_WORK REQUEST_.
In the listing that follows, the lines starting at the one containing "apply update_run_ok in" and ending at the one containing "assert (r4 = cancelled" are to be returned exactly, both boundary lines included, and no others.

_DATA SHOWN_.

Lemma own_expire n e k id org r tok dl at_ d : placed id org r d → own n (expire e k id org r tok dl at_) d (job_answer id).
Proof.
  intros Hpl. unfold expire. eapply own_conversation; [exact Hpl|]. intros d1 w H1 I1 Hp1 [[-> Hh]|[-> Hh]].
  - eapply own_end_shared; [done..|by apply failing_ok|]. intros x Hx. apply andb_true_iff in Hx as [Hx _]. apply andb_true_iff in Hx as [_ Hx%running_active]. by rewrite Hx.
  - eapply own_settle_channel; [done..|]. by apply failing_ok.
Qed.
Lemma own_settle n e id org r c o d :
  placed id org r d → outcome_ok id o (trail d) → own n (settle e id org r c o) d (job_answer id).
Proof.
  intros Hpl Ho. unfold settle. cbn zeta. eapply own_conversation; [exact Hpl|]. intros d1 w H1 I1 Hp1 Hh.
  assert (outcome_ok id o (trail d1)) as Ho1 by (destruct (any_trail _ _ _ (any_of _ _ _ H1)) as (es & ->); by apply outcome_ok_later).
  destruct Hh as [[-> Hh]|[-> Hh]]; [|by eapply own_settle_channel]. destruct (k_deadlineAt c <=? clock e 20); [by apply own_expire|].
  eapply own_end_shared; [done..|]. intros x Hx. apply andb_true_iff in Hx as [Hx _]. apply andb_true_iff in Hx as [_ Hx%running_active]. by rewrite Hx.
Qed.

(** ** The claim *)

Definition claim_of n (e : env) : claim := Claim (token n) (clock e 0) (clock e 0 + MAX_DURATION_MS).
Definition claim_answer n id e (a : result thrown nat) d : Prop := a = Ok 1%nat → Claimed n id (claim_of n e) ∈ trail d.

Lemma own_update_last n id w f nt d (Q : result thrown nat → db → Prop) :
  (∀ d1, later n d d1 → Inv d1 → ∀ d2, later n d1 d2 → Inv d2 → Q (Ok 0%nat) d2) →
  (∀ d1 r, later n d d1 → Inv d1 → runs d1 !! id = Some r → w r = true →
     let d2 := foldr note (set_run id (f r) d1) (nt r) in guar n d1 d2 ∧ ∀ d3, later n d2 d3 → Inv d3 → Q (Ok 1%nat) d3) →
  own n (update_run id w f nt) d Q.
Proof.
  intros H0 H1 d1 Hd I1. destruct (find_by_id id w (runs d1)) as [r|] eqn:E; cbn [fst snd].
  - apply find_by_id_Some in E as [Hr Hw]. by apply H1.
  - split; [apply guar_idle|]. exact (H0 d1 Hd I1).
Qed.

Lemma own_claim n e id org r w d :
  placed id org r d → (bound (Some w) = None ∧ home r False d ∨ bound (Some w) = Some w ∧ home r True d) →
  own n (claim_run n e id org r (Some w) (claim_of n e)) d (claim_answer n id e).
Proof.
  intros Hpl Hh. unfold claim_run. destruct Hh as [[-> Hh]|[-> Hh]].
  - apply own_update_last; [intros; by intros ?|]. intros d1 x H1 I1 Hx Hq. assert (any d d1) as R1 by by eapply any_of.
    apply andb_true_iff in Hq as [_ Hq%bool_decide_eq_true]. destruct (placed_stays _ _ _ _ _ _ R1 Hpl) as [(y & Hy & Ha) _]. simplify_eq.
    split.
    + eapply (guar_shared _ _ _ _ _ _ _ r); [|exact Hx|done..|by eapply home_stays]. by apply core_claim.
    + intros d3 H3 I3 _. eapply any_in; [by eapply any_of|]. left.
  - apply own_serializable; [done|]. intros d1 k d2 H1 I1 H. assert (any d d1) as R1 by by eapply any_of.
    apply (claim_body token) in H as [Hg Hk]; [|done|by eapply home_stays|by apply (placed_stays token id org r d)|done|done].
    split; [done|]. intros d3 H3 [= ->]. eapply any_in; [exact H3|by apply Hk].
Qed.
Lemma start_body n e k u c v q key d w d' :
  Inv d → run_alone (start_transaction hash e k u c v q key) d = (Ok w, d') → guar n d d' ∧ started u c v q key w d'.
Proof.
  intros HI H. unfold start_transaction in H. cbn zeta in H. apply run_reads in H as (ac & Hac & H); [|apply reading_scope].
  apply scope_ok in Hac as (_ & Hid & Ho & x & Hx & Hxo & _ & _ & Hxb). specialize (Hxb eq_refl). rewrite run_read in H.
  destruct (intent_of d _ _ key) as [[id r]|] eqn:E.
  - apply run_require in H as [Hq H]. injection H as <- <-. apply intent_ok in E as (Hr & H1 & H2 & H3).
    apply andb_true_iff in Hq as [Hq1%bool_decide_eq_true Hq2%bool_decide_eq_true]. split; [apply guar_idle|].
    split; [by apply seen_now|]. cbn. by rewrite H1, H2, H3, Hid, Ho.
  - apply run_reads in H as (p & _ & H); [|apply reading_profile]. apply run_require in H as [_ H]. rewrite run_read in H. apply run_require in H as [_ H].
    apply run_then in H as (row & d1 & (-> & Ht & Hno & Hall)%queue_ok & H). rewrite Hid, Ho in *. injection H as <- <-.
    set (r := queued _ _) in *. assert (runs d1 !! e_id e k = Some r) as Hr by (rewrite (proj1 Ht); cbn; by simplify_map_eq). split.
    + eapply guar_then; [|by apply guar_touched]. split; [by apply core_insert|]. intros II HP i r0 v0. cbn. rewrite lookup_insert_Some.
      intros [[<- <-]|[Hne Hr0]]; [|by eapply HP]. cbn. rewrite Hx. intros [= <-] Hb. destruct Hb. apply shared_conversation; [by eapply (inv_shared _ _ II)|done].
    + split; [|done]. by apply seen_now.
Qed.
Lemma review_body n e k u c v id d w d' :
  run_alone (review_transaction e k u c v id) d = (Ok w, d') → guar n d d' ∧ seen w d'.
Proof.
  unfold review_transaction. intros H. apply run_then in H as (ac & d1 & (Ht & _)%scope_ok & H). cbn zeta in H.
  apply run_then in H as (r & d2 & (-> & Hr & _)%findRun_ok & H). apply run_require in H as [_ H]. apply run_require in H as [_ H]. rewrite run_read in H.
  destruct (reviews d1 !! id) as [t|].
  - injection H as <- <-. split; [by apply guar_touched|by apply seen_now].
  - rewrite run_write in H. apply run_then in H as (t & d3 & ->%record_audit_ok & H). injection H as <- <-. split; [|by apply seen_now].
    apply guar_touched. exact Ht.
Qed.
Lemma cancel_body n e u c v id d w d' :
  Inv d → run_alone (cancel_transaction e u c v id) d = (Ok w, d') → guar n d d' ∧ seen w d'.
Proof.
  intros HI H. unfold cancel_transaction in H. apply run_then in H as (ac & d1 & (Ht & _ & _ & x & Hx & Hxo & _ & Hb & _)%scope_ok & H). cbn zeta in H.
  assert (guar n d d1) as Hg by by apply guar_touched. pose proof (guar_Inv _ _ _ _ HI Hg) as [I1 P1].
  apply run_then in H as (r & d2 & (-> & Hr & Hro & Hrc)%findRun_ok & H). apply run_require in H as [_ H]. case_bool_decide as Hs.
  { injection H as <- <-. split; [done|by apply seen_now]. }
  apply run_require in H as [Hact H]. apply run_then in H as (m & d3 & H3 & H). apply run_require in H as [Hm H].
  apply update_run_ok in H3 as [(-> & _)|(_ & r' & Hr' & _ & ->)]; [done|]. assert (r' = r) as -> by congruence. cbn [foldr] in H.
  set (d4 := set_run id _ d1) in *. apply run_then in H as (r4 & d5 & (-> & Hr4 & _)%findRun_ok & H). apply run_require in H as [_ H].
  assert (r4 = cancelled (clock e 0) r) as -> by (cbn in Hr4; rewrite lookup_insert in Hr4; destruct (decide (id = id)); congruence).
  destruct Ht as (_ & Hcv & _). rewrite <-Hcv in Hx. apply run_then in H as (y & d6 & H6 & H).
  apply run_then in H as (t & d7 & ->%record_audit_ok & H). injection H as <- <-.
  assert (runs d6 = runs d4 ∧ guar n d1 d6) as [Hr6 Hg6].
  { rewrite Hb in H6. destruct (channel_bound x) eqn:Eb.
    - destruct (P1 id r x Hr) as (i & Hi & Hp); [by rewrite Hrc|unfold channel_bound in Eb; by destruct (v_channel x)|].
      apply update_invocation_ok in H6 as [(_ & -> & Hnone)|(_ & j & Hj & _ & _ & ->)].
      + exfalso. destruct Hp as (Hp1 & _ & _ & Hp4). assert (i_state i = PENDING) as Hpend by by destruct (r_status r).
        assert (find_by_id id (λ i, bool_decide (i_org (i_invoked i) = a_org ac.1) && bool_decide (i_state i = PENDING)) (invocations d4) = Some i) as E; [|congruence].
        apply find_by_id_Some. split; [exact Hi|]. rewrite Hp1, Hro, Hpend. by rewrite !bool_decide_refl.
      + split; [done|]. assert (j = i) as -> by (cbn in Hj; congruence). split.
        * eapply core_trans; [by apply core_cancel|]. by apply core_same.
        * intros _ _. destruct Hp as (Hp1 & Hp2 & Hp3 & _). eapply (pairs_both d1 _ id r (cancelled (clock e 0) r) i); done.
    - injection H6 as _ <-. split; [done|]. eapply (guar_shared token n d1 id r (cancelled (clock e 0) r) d4 r); try done; [by apply core_cancel|].
      exists x. rewrite Hrc. split; [done|]. rewrite (shared_conversation x); [done| |done]. by eapply (inv_shared _ _ I1). }
  split; [eapply guar_then; [exact Hg|]; eapply guar_then; [exact Hg6|by apply guar_touched]|].
  eexists. split; [|apply moves_idle]. cbn. by rewrite Hr6.
Qed.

_WRITTEN ANSWER_.
  apply update_run_ok in H3 as [(-> & _)|(_ & r' & Hr' & _ & ->)]; [done|]. assert (r' = r) as -> by congruence. cbn [foldr] in H.
  set (d4 := set_run id _ d1) in *. apply run_then in H as (r4 & d5 & (-> & Hr4 & _)%findRun_ok & H). apply run_require in H as [_ H].
  assert (r4 = cancelled (clock e 0) r) as -> by (cbn in Hr4; rewrite lookup_insert in Hr4; destruct (decide (id = id)); congruence).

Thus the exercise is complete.